In the busy-ness of our everyday lives it can be very easy to lose track of who we are at our very core. Over time we become the roles we have assumed, Manager, Boss, Employee, Wife, Mother, Daughter, and we run around focused on the all the “doing” and we forget about the “being”.
Identity crisis
Traditionally we talk about men having their identity tied up in their work, and the challenges they face when they lose that through redundancy or retirement or ill health and yet I believe that this is increasingly true for women who have strived for career success, and then once they start a family they find that their identity is lost. As a new mother you enter a kind of limbo, where you are expected by society to fill the role of mother, which is supposed to be valued and yet no longer have the social status or the same degree of financial independence which you had previously.
I found this enormously challenging in my own career because I felt my priorities change deep in my heart the moment I had a child and yet I still yearned to have the visibility, the financial freedom and the opportunities which I had been attached to my senior role. I felt overwhelming love for my baby and at the same time great frustration that I had to clock watch to make it to child care at the end of the day, and that I knew I wasn’t giving my best to my job. I would dissolve in tears because I knew I was doing both things, motherhood and the corporate role, so poorly.
Enough with “lean in”!
I was brought up by an amazing mum, who was herself brought up in a time and place where career options for a woman were severely limited, and so she strongly encouraged me to see the world as my oyster and to strive for financial independence. She gave great advice about leaning in, long before Sheryl Sandberg wrote her book, but there seemed to be nothing to help me once I had a career and a child. I no longer wanted to “lean in” because I wanted to spend time with my children but I did still want to keep some kind of foothold on the corporate ladder and not throw away all my past experience and qualifications, so where had my feminism got me?
Liberated to be our fathers
Earlier this year I heard author Anne-Marie Slaughter speak and she used a wonderful phrase which has stayed with me: “We were liberated to be our fathers”, and that rang so true. Our mothers, the generation of feminists before us, were fighting to give us all the opportunities our fathers had which our mothers never had, but they didn’t realise what that would mean in terms of juggling motherhood and a career. After all, our fathers could focus on work because they had a wife to look after the children and domestic life. And maybe where we went wrong was that we started to believe we “should” have it all rather than we “could” have it all or that we could have it all, just at different times in our lives. We placed new expectations on ourselves as to how we should manage our lives and found ourselves lacking.
Doing everything for everyone else
As I ran around trying to do and be everything to everyone, trying to please my boss, my husband, my children, I was running further from myself.

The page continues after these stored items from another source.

(* ===== verification/Task.v ===== *)
(** * Tasks (kernel/src/proc/sched.h)

    The task structure with one setter per field, and the open file
    descriptions it holds by value.  Pointers to vfs nodes and pipes are
    addresses, 0 being NULL. *)
From S2P Require Import Prelude.

Definition MAX_TASKS : Z := 64.
Definition TASK_NAME_LEN : Z := 32.
Definition KSTACK_PAGES : Z := 32.
Definition MAX_FDS : Z := 16.
Definition NSIG : Z := 32.

Definition SIGINT : Z := 2.
Definition SIGSEGV : Z := 11.
Definition SIGPIPE : Z := 13.
Definition SIGTERM : Z := 15.
Definition SIGKILL : Z := 17.
Definition SIG_DFL : Z := 0.
Definition SIG_IGN : Z := 1.

Inductive task_state := TASK_FREE | TASK_READY | TASK_RUNNING | TASK_BLOCKED.

#[export] Instance task_state_eq_dec : EqDecision task_state.
Proof. solve_decision. Defined.

Definition state_eqb (a b : task_state) : bool := bool_decide (a = b).

Record file := mkFile {
  f_node : Z;
  f_pipe : Z;
  f_flags : Z;
  f_pos : Z;
}.

Definition FDF_CONSOLE_IN : Z := 1.
Definition FDF_CONSOLE_OUT : Z := 2.
Definition FDF_PIPE_RD : Z := 4.
Definition FDF_PIPE_WR : Z := 8.

(** An unused slot of the descriptor table ([memset] to zero). *)
Definition file0 : file := mkFile 0 0 0 0.

Definition set_f_pos (v : Z) (f : file) : file := mkFile (f_node f) (f_pipe f) (f_flags f) v.

(** [t_name] is the name up to its terminator. *)
Record task := mkTask {
  t_pid : Z;
  t_parent_pid : Z;
  t_pgid : Z;
  t_sid : Z;
  t_uid : Z;
  t_state : task_state;
  t_zombie : bool;
  t_exit_status : Z;
  t_name : list Z;
  t_rsp : Z;
  t_uctx_rip : Z;
  t_uctx_rsp : Z;
  t_uctx_rflags : Z;
  t_kstack : Z;
  t_pml4_phys : Z;
  t_user_entry : Z;
  t_user_rsp : Z;
  t_brk_base : Z;
  t_brk_cur : Z;
  t_mmap_top : Z;
  t_fds : list file;
  t_sig_pending : Z;
  t_sig_handler : list Z;
  t_wait_pipe : Z;
}.

Definition set_pid (v : Z) (t : task) : task :=
  mkTask v (t_parent_pid t) (t_pgid t) (t_sid t) (t_uid t) (t_state t) (t_zombie t) (t_exit_status t) (t_name t) (t_rsp t) (t_uctx_rip t) (t_uctx_rsp t)
         (t_uctx_rflags t) (t_kstack t) (t_pml4_phys t) (t_user_entry t) (t_user_rsp t) (t_brk_base t) (t_brk_cur t) (t_mmap_top t) (t_fds t) (t_sig_pending t) (t_sig_handler t) (t_wait_pipe t).
Definition set_parent_pid (v : Z) (t : task) : task :=
  mkTask (t_pid t) v (t_pgid t) (t_sid t) (t_uid t) (t_state t) (t_zombie t) (t_exit_status t) (t_name t) (t_rsp t) (t_uctx_rip t) (t_uctx_rsp t)
         (t_uctx_rflags t) (t_kstack t) (t_pml4_phys t) (t_user_entry t) (t_user_rsp t) (t_brk_base t) (t_brk_cur t) (t_mmap_top t) (t_fds t) (t_sig_pending t) (t_sig_handler t) (t_wait_pipe t).
Definition set_pgid (v : Z) (t : task) : task :=
  mkTask (t_pid t) (t_parent_pid t) v (t_sid t) (t_uid t) (t_state t) (t_zombie t) (t_exit_status t) (t_name t) (t_rsp t) (t_uctx_rip t) (t_uctx_rsp t)
         (t_uctx_rflags t) (t_kstack t) (t_pml4_phys t) (t_user_entry t) (t_user_rsp t) (t_brk_base t) (t_brk_cur t) (t_mmap_top t) (t_fds t) (t_sig_pending t) (t_sig_handler t) (t_wait_pipe t).
Definition set_sid (v : Z) (t : task) : task :=
  mkTask (t_pid t) (t_parent_pid t) (t_pgid t) v (t_uid t) (t_state t) (t_zombie t) (t_exit_status t) (t_name t) (t_rsp t) (t_uctx_rip t) (t_uctx_rsp t)
         (t_uctx_rflags t) (t_kstack t) (t_pml4_phys t) (t_user_entry t) (t_user_rsp t) (t_brk_base t) (t_brk_cur t) (t_mmap_top t) (t_fds t) (t_sig_pending t) (t_sig_handler t) (t_wait_pipe t).
Definition set_uid (v : Z) (t : task) : task :=
  mkTask (t_pid t) (t_parent_pid t) (t_pgid t) (t_sid t) v (t_state t) (t_zombie t) (t_exit_status t) (t_name t) (t_rsp t) (t_uctx_rip t) (t_uctx_rsp t)
         (t_uctx_rflags t) (t_kstack t) (t_pml4_phys t) (t_user_entry t) (t_user_rsp t) (t_brk_base t) (t_brk_cur t) (t_mmap_top t) (t_fds t) (t_sig_pending t) (t_sig_handler t) (t_wait_pipe t).
Definition set_state (v : task_state) (t : task) : task :=
  mkTask (t_pid t) (t_parent_pid t) (t_pgid t) (t_sid t) (t_uid t) v (t_zombie t) (t_exit_status t) (t_name t) (t_rsp t) (t_uctx_rip t) (t_uctx_rsp t)
         (t_uctx_rflags t) (t_kstack t) (t_pml4_phys t) (t_user_entry t) (t_user_rsp t) (t_brk_base t) (t_brk_cur t) (t_mmap_top t) (t_fds t) (t_sig_pending t) (t_sig_handler t) (t_wait_pipe t).
Definition set_zombie (v : bool) (t : task) : task :=
  mkTask (t_pid t) (t_parent_pid t) (t_pgid t) (t_sid t) (t_uid t) (t_state t) v (t_exit_status t) (t_name t) (t_rsp t) (t_uctx_rip t) (t_uctx_rsp t)
         (t_uctx_rflags t) (t_kstack t) (t_pml4_phys t) (t_user_entry t) (t_user_rsp t) (t_brk_base t) (t_brk_cur t) (t_mmap_top t) (t_fds t) (t_sig_pending t) (t_sig_handler t) (t_wait_pipe t).
Definition set_exit_status (v : Z) (t : task) : task :=
  mkTask (t_pid t) (t_parent_pid t) (t_pgid t) (t_sid t) (t_uid t) (t_state t) (t_zombie t) v (t_name t) (t_rsp t) (t_uctx_rip t) (t_uctx_rsp t)
         (t_uctx_rflags t) (t_kstack t) (t_pml4_phys t) (t_user_entry t) (t_user_rsp t) (t_brk_base t) (t_brk_cur t) (t_mmap_top t) (t_fds t) (t_sig_pending t) (t_sig_handler t) (t_wait_pipe t).
Definition set_name (v : list Z) (t : task) : task :=
  mkTask (t_pid t) (t_parent_pid t) (t_pgid t) (t_sid t) (t_uid t) (t_state t) (t_zombie t) (t_exit_status t) v (t_rsp t) (t_uctx_rip t) (t_uctx_rsp t)
         (t_uctx_rflags t) (t_kstack t) (t_pml4_phys t) (t_user_entry t) (t_user_rsp t) (t_brk_base t) (t_brk_cur t) (t_mmap_top t) (t_fds t) (t_sig_pending t) (t_sig_handler t) (t_wait_pipe t).
Definition set_rsp (v : Z) (t : task) : task :=
  mkTask (t_pid t) (t_parent_pid t) (t_pgid t) (t_sid t) (t_uid t) (t_state t) (t_zombie t) (t_exit_status t) (t_name t) v (t_uctx_rip t) (t_uctx_rsp t)
         (t_uctx_rflags t) (t_kstack t) (t_pml4_phys t) (t_user_entry t) (t_user_rsp t) (t_brk_base t) (t_brk_cur t) (t_mmap_top t) (t_fds t) (t_sig_pending t) (t_sig_handler t) (t_wait_pipe t).
Definition set_uctx_rip (v : Z) (t : task) : task :=
  mkTask (t_pid t) (t_parent_pid t) (t_pgid t) (t_sid t) (t_uid t) (t_state t) (t_zombie t) (t_exit_status t) (t_name t) (t_rsp t) v (t_uctx_rsp t)
         (t_uctx_rflags t) (t_kstack t) (t_pml4_phys t) (t_user_entry t) (t_user_rsp t) (t_brk_base t) (t_brk_cur t) (t_mmap_top t) (t_fds t) (t_sig_pending t) (t_sig_handler t) (t_wait_pipe t).
Definition set_uctx_rsp (v : Z) (t : task) : task :=
  mkTask (t_pid t) (t_parent_pid t) (t_pgid t) (t_sid t) (t_uid t) (t_state t) (t_zombie t) (t_exit_status t) (t_name t) (t_rsp t) (t_uctx_rip t) v
         (t_uctx_rflags t) (t_kstack t) (t_pml4_phys t) (t_user_entry t) (t_user_rsp t) (t_brk_base t) (t_brk_cur t) (t_mmap_top t) (t_fds t) (t_sig_pending t) (t_sig_handler t) (t_wait_pipe t).
Definition set_uctx_rflags (v : Z) (t : task) : task :=
  mkTask (t_pid t) (t_parent_pid t) (t_pgid t) (t_sid t) (t_uid t) (t_state t) (t_zombie t) (t_exit_status t) (t_name t) (t_rsp t) (t_uctx_rip t) (t_uctx_rsp t)
         v (t_kstack t) (t_pml4_phys t) (t_user_entry t) (t_user_rsp t) (t_brk_base t) (t_brk_cur t) (t_mmap_top t) (t_fds t) (t_sig_pending t) (t_sig_handler t) (t_wait_pipe t).
Definition set_kstack (v : Z) (t : task) : task :=
  mkTask (t_pid t) (t_parent_pid t) (t_pgid t) (t_sid t) (t_uid t) (t_state t) (t_zombie t) (t_exit_status t) (t_name t) (t_rsp t) (t_uctx_rip t) (t_uctx_rsp t)
         (t_uctx_rflags t) v (t_pml4_phys t) (t_user_entry t) (t_user_rsp t) (t_brk_base t) (t_brk_cur t) (t_mmap_top t) (t_fds t) (t_sig_pending t) (t_sig_handler t) (t_wait_pipe t).
Definition set_pml4_phys (v : Z) (t : task) : task :=
  mkTask (t_pid t) (t_parent_pid t) (t_pgid t) (t_sid t) (t_uid t) (t_state t) (t_zombie t) (t_exit_status t) (t_name t) (t_rsp t) (t_uctx_rip t) (t_uctx_rsp t)
         (t_uctx_rflags t) (t_kstack t) v (t_user_entry t) (t_user_rsp t) (t_brk_base t) (t_brk_cur t) (t_mmap_top t) (t_fds t) (t_sig_pending t) (t_sig_handler t) (t_wait_pipe t).
Definition set_user_entry (v : Z) (t : task) : task :=
  mkTask (t_pid t) (t_parent_pid t) (t_pgid t) (t_sid t) (t_uid t) (t_state t) (t_zombie t) (t_exit_status t) (t_name t) (t_rsp t) (t_uctx_rip t) (t_uctx_rsp t)
         (t_uctx_rflags t) (t_kstack t) (t_pml4_phys t) v (t_user_rsp t) (t_brk_base t) (t_brk_cur t) (t_mmap_top t) (t_fds t) (t_sig_pending t) (t_sig_handler t) (t_wait_pipe t).
Definition set_user_rsp (v : Z) (t : task) : task :=
  mkTask (t_pid t) (t_parent_pid t) (t_pgid t) (t_sid t) (t_uid t) (t_state t) (t_zombie t) (t_exit_status t) (t_name t) (t_rsp t) (t_uctx_rip t) (t_uctx_rsp t)
         (t_uctx_rflags t) (t_kstack t) (t_pml4_phys t) (t_user_entry t) v (t_brk_base t) (t_brk_cur t) (t_mmap_top t) (t_fds t) (t_sig_pending t) (t_sig_handler t) (t_wait_pipe t).
Definition set_brk_base (v : Z) (t : task) : task :=
  mkTask (t_pid t) (t_parent_pid t) (t_pgid t) (t_sid t) (t_uid t) (t_state t) (t_zombie t) (t_exit_status t) (t_name t) (t_rsp t) (t_uctx_rip t) (t_uctx_rsp t)
         (t_uctx_rflags t) (t_kstack t) (t_pml4_phys t) (t_user_entry t) (t_user_rsp t) v (t_brk_cur t) (t_mmap_top t) (t_fds t) (t_sig_pending t) (t_sig_handler t) (t_wait_pipe t).
Definition set_brk_cur (v : Z) (t : task) : task :=
  mkTask (t_pid t) (t_parent_pid t) (t_pgid t) (t_sid t) (t_uid t) (t_state t) (t_zombie t) (t_exit_status t) (t_name t) (t_rsp t) (t_uctx_rip t) (t_uctx_rsp t)
         (t_uctx_rflags t) (t_kstack t) (t_pml4_phys t) (t_user_entry t) (t_user_rsp t) (t_brk_base t) v (t_mmap_top t) (t_fds t) (t_sig_pending t) (t_sig_handler t) (t_wait_pipe t).
Definition set_mmap_top (v : Z) (t : task) : task :=
  mkTask (t_pid t) (t_parent_pid t) (t_pgid t) (t_sid t) (t_uid t) (t_state t) (t_zombie t) (t_exit_status t) (t_name t) (t_rsp t) (t_uctx_rip t) (t_uctx_rsp t)
         (t_uctx_rflags t) (t_kstack t) (t_pml4_phys t) (t_user_entry t) (t_user_rsp t) (t_brk_base t) (t_brk_cur t) v (t_fds t) (t_sig_pending t) (t_sig_handler t) (t_wait_pipe t).
Definition set_fds (v : list file) (t : task) : task :=
  mkTask (t_pid t) (t_parent_pid t) (t_pgid t) (t_sid t) (t_uid t) (t_state t) (t_zombie t) (t_exit_status t) (t_name t) (t_rsp t) (t_uctx_rip t) (t_uctx_rsp t)
         (t_uctx_rflags t) (t_kstack t) (t_pml4_phys t) (t_user_entry t) (t_user_rsp t) (t_brk_base t) (t_brk_cur t) (t_mmap_top t) v (t_sig_pending t) (t_sig_handler t) (t_wait_pipe t).
Definition set_sig_pending (v : Z) (t : task) : task :=
  mkTask (t_pid t) (t_parent_pid t) (t_pgid t) (t_sid t) (t_uid t) (t_state t) (t_zombie t) (t_exit_status t) (t_name t) (t_rsp t) (t_uctx_rip t) (t_uctx_rsp t)
         (t_uctx_rflags t) (t_kstack t) (t_pml4_phys t) (t_user_entry t) (t_user_rsp t) (t_brk_base t) (t_brk_cur t) (t_mmap_top t) (t_fds t) v (t_sig_handler t) (t_wait_pipe t).
Definition set_sig_handler (v : list Z) (t : task) : task :=
  mkTask (t_pid t) (t_parent_pid t) (t_pgid t) (t_sid t) (t_uid t) (t_state t) (t_zombie t) (t_exit_status t) (t_name t) (t_rsp t) (t_uctx_rip t) (t_uctx_rsp t)
         (t_uctx_rflags t) (t_kstack t) (t_pml4_phys t) (t_user_entry t) (t_user_rsp t) (t_brk_base t) (t_brk_cur t) (t_mmap_top t) (t_fds t) (t_sig_pending t) v (t_wait_pipe t).
Definition set_wait_pipe (v : Z) (t : task) : task :=
  mkTask (t_pid t) (t_parent_pid t) (t_pgid t) (t_sid t) (t_uid t) (t_state t) (t_zombie t) (t_exit_status t) (t_name t) (t_rsp t) (t_uctx_rip t) (t_uctx_rsp t)
         (t_uctx_rflags t) (t_kstack t) (t_pml4_phys t) (t_user_entry t) (t_user_rsp t) (t_brk_base t) (t_brk_cur t) (t_mmap_top t) (t_fds t) (t_sig_pending t) (t_sig_handler t) v.

(** [memset(t, 0, sizeof(task_t))]. *)
Definition task0 : task :=
  mkTask 0 0 0 0 0 TASK_FREE false 0 [] 0 0 0 0 0 0 0 0 0 0 0
         (replicate 16 file0) 0 (replicate 32 0) 0.

(** The descriptor [fd] of a task; outside the table there is none. *)
Definition fd_at (t : task) (fd : Z) : file := znth file0 (t_fds t) fd.
Definition set_fd (fd : Z) (f : file) (t : task) : task := set_fds (zinsert fd f (t_fds t)) t.

Definition runnable (t : task) : bool := state_eqb (t_state t) TASK_READY || state_eqb (t_state t) TASK_RUNNING.

Lemma state_eqb_true a b : state_eqb a b = true <-> a = b.
Proof. apply bool_decide_eq_true. Qed.
Lemma state_eqb_false a b : state_eqb a b = false <-> a <> b.
Proof. apply bool_decide_eq_false. Qed.

Create Rewrite HintDb task.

I knew I was unhappy but I couldn’t figure out how to change anything, and I felt locked in to a job I increasingly hated because of the drive for financial independence. I did dance classes for some “me” time, which I loved but looking back I realise I used that as a distraction from what was really bothering me.
Where is my gut instinct?
It was when I went away on a yoga retreat and a morning of silence was hell that I finally realised I was in trouble. I couldn’t bear what was going on in my head and when I was asked what was my gut instinct about what was next in my life I screamed “I have no idea, I have no gut instinct!”.
So that was when it became abundantly clear that I had completely lost touch with what I wanted – not what someone else thought I wanted or what I thought I should do but what was in my heart and my gut.
It is so easy to lose your sense of identity, to no longer know what you want, to become so busy looking after other people, and doing all the things which you are supposed to be doing that it is absolutely crucial that you find the time and space to tap into your own heart space. Taking time to connect with your values, learn about your strengths and reflect on what provides meaning to you is fundamental to finding your own way forward, to re-discovering yourself.
It took time and energy but I realised that I was worth that investment in myself and that my life is much happier and more fulfilled because I made the effort. And it’s not selfish, because the impact on my family is all positive, as I become the role model I want to be for my daughters.
I am now absolutely passionate about helping people to discover and clarify their goals and ambitions and working with them to align their life with their values and strengths.